The age of my children means I have a sort of respite in the exam world. The older three are aged 23, 21 and 19 while the younger ones are nearly 10, 8 and 5 and a half. So you see it’s a bit different for us.
Let’s take Josh. He went through the school system right to the end. He came out with 13 GCSEs grades A to C and two A’levels in English and Drama. He wants to be a paramedic. If he can’t do that, and it seems he can’t, he’ll be a nurse. Now you would think he would walk into a nursing degree thanks to his Open University points in Biology and health care as well as six years as a care assistant.He’s never been out of work since he was 18 apart from the time he was seriously ill while his type 1 diabetes was being dx and getting under control.
But those things don’t count, it seems, so he is now doing a Diploma (old NVQ 3) to get the right points in the right place. Thankfully his workplace are supportive.
Over the last few years I’ve seen many home ed articles and blogs saying that home educated children don’t need exams to get where they want to go and if they do they can do them later when the need arises. This may have been true some time ago, but I am increasingly worried that it is less true now.
If this was America where the universities have realised the high standard of homeschooled children and offer places based on portfolio work I would agree, we shouldn’t need exams. I did think that as the research piles up that shows home educated children are better educated over al,l that universities over here would follow suit. So far the only Brit Uni’s I know of who accept students based on what they have actually achieved, rather than on a tick box system set up with UCAS (the most pointless organisation under the sun), is the Open University and Oxford University. That doesn’t leave many options does it.
Neither Josh (school) nor Alex (school and then home ed) have ever been unemployed. They have both worked very hard and yet both are facing huge obstacles in their chosen career routes. Partly (with Alex at least) the broken economy is to blame, but I also think the bizarre lack of human contact plays a role. Everything must be done by a tick box read by a machine.
But there are no doors opening to easy careers for either of them.

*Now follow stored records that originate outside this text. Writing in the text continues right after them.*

(** * ReceiptProcessor: the client-side progress-streaming state machine

    A shallow embedding of the [ReceiptProcessor] React component
    (src/components/ReceiptProcessor.tsx and its receipt-listing variant)
    as an event-driven transition system, and the properties of its
    folder-selection gate, processing runs and progress stream.  The
    variant that fakes progress with a timer has no stream; it is
    modelled apart, in [Simulated].

    The component is single-threaded and event-driven.  Every [async]
    handler runs synchronously up to its next [await]; what remains of it
    is kept in the state as a suspended call, resumed by the event that
    settles the awaited promise.  One transition of the system is therefore
    one browser task: a click, the settling of a [fetch] or of a body read,
    or an event dispatched by an [EventSource]. *)

From Stdlib Require Import ZArith String List Bool Lia.
From stdpp Require Import base option list.
Import ListNotations.

Local Open Scope string_scope.
Local Open Scope Z_scope.
Local Open Scope list_scope.
Set Warnings "-register-all".

(** ** JavaScript values as delivered by [JSON.parse] / [response.json()] *)

Module Js.

(** Numbers are restricted to integers: the backend interface carries
    integer counts and percentages, and nothing below depends on a
    fractional part. [JUndefined] is what reading an absent property
    yields. *)
Inductive JsValue : Type :=
| JUndefined
| JNull
| JBool (b : bool)
| JNum (n : Z)
| JStr (s : string)
| JArr (items : list JsValue)
| JObj (fields : list (string * JsValue)).

(** ToBoolean. *)
Definition truthy (v : JsValue) : bool :=
  match v with
  | JUndefined | JNull => false
  | JBool b => b
  | JNum n => negb (n =? 0)%Z
  | JStr s => negb (s =? "")%string
  | JArr _ | JObj _ => true
  end.

(** [a || b]. *)
Definition or (a b : JsValue) : JsValue := if truthy a then a else b.

(** Own property of a parsed object; the first binding of a key is the
    property's value. *)
Fixpoint lookup_field (key : string) (fields : list (string * JsValue)) : JsValue :=
  match fields with
  | [] => JUndefined
  | (k, v) :: rest => if (k =? key)%string then v else lookup_field key rest
  end.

What about their schooled friends? Life is just as difficult for them. Ah well, a home ed parent and child might be tempted to say, if exams don’t help either what’s the point?
It seems very strange to me that instead of making collages more accessible for adults who wish to sit GCSEs or A’Levels, the system from this Government is actually shutting down access for adults wanting these exams.(It’s a money thing apparently – of course). IGCSE’s have never been available unless you pay a huge amount for them. (Thank God for credit cards when it comes to paying off exam and travel costs!)
I had thought for the younger three that I would put them through the American High school Diploma either via Seton, as we use their curricula anyway, or via St. Thomas Aquinas. Both are accredited. It’s interesting to see that Catholic Heritage has set up a non-accredited High School curriculum pointing out that quality homeschoolers don’t need accreditation
If we could move away from computers and robots deciding on who gets onto what course, we might have a chance over here. Bypassing the computer either for education or healthcare, seems beyond the capability of “real people” who hide behind the machine’s like stunted wizards of Oz.
But then perhaps the machines will work in our favour as time goes on. Just as more of us can access high quality American highschool diploma’s thanks to the internet and Skype, perhaps our children can access degrees in the future from American Universities who are willing and able to offer high quality degrees to those who are capable, rather than mediocre degrees to those whose boxes can be ticked by a robot.
I am keeping an eye on developments and of course will see how older home ed children fare in this country.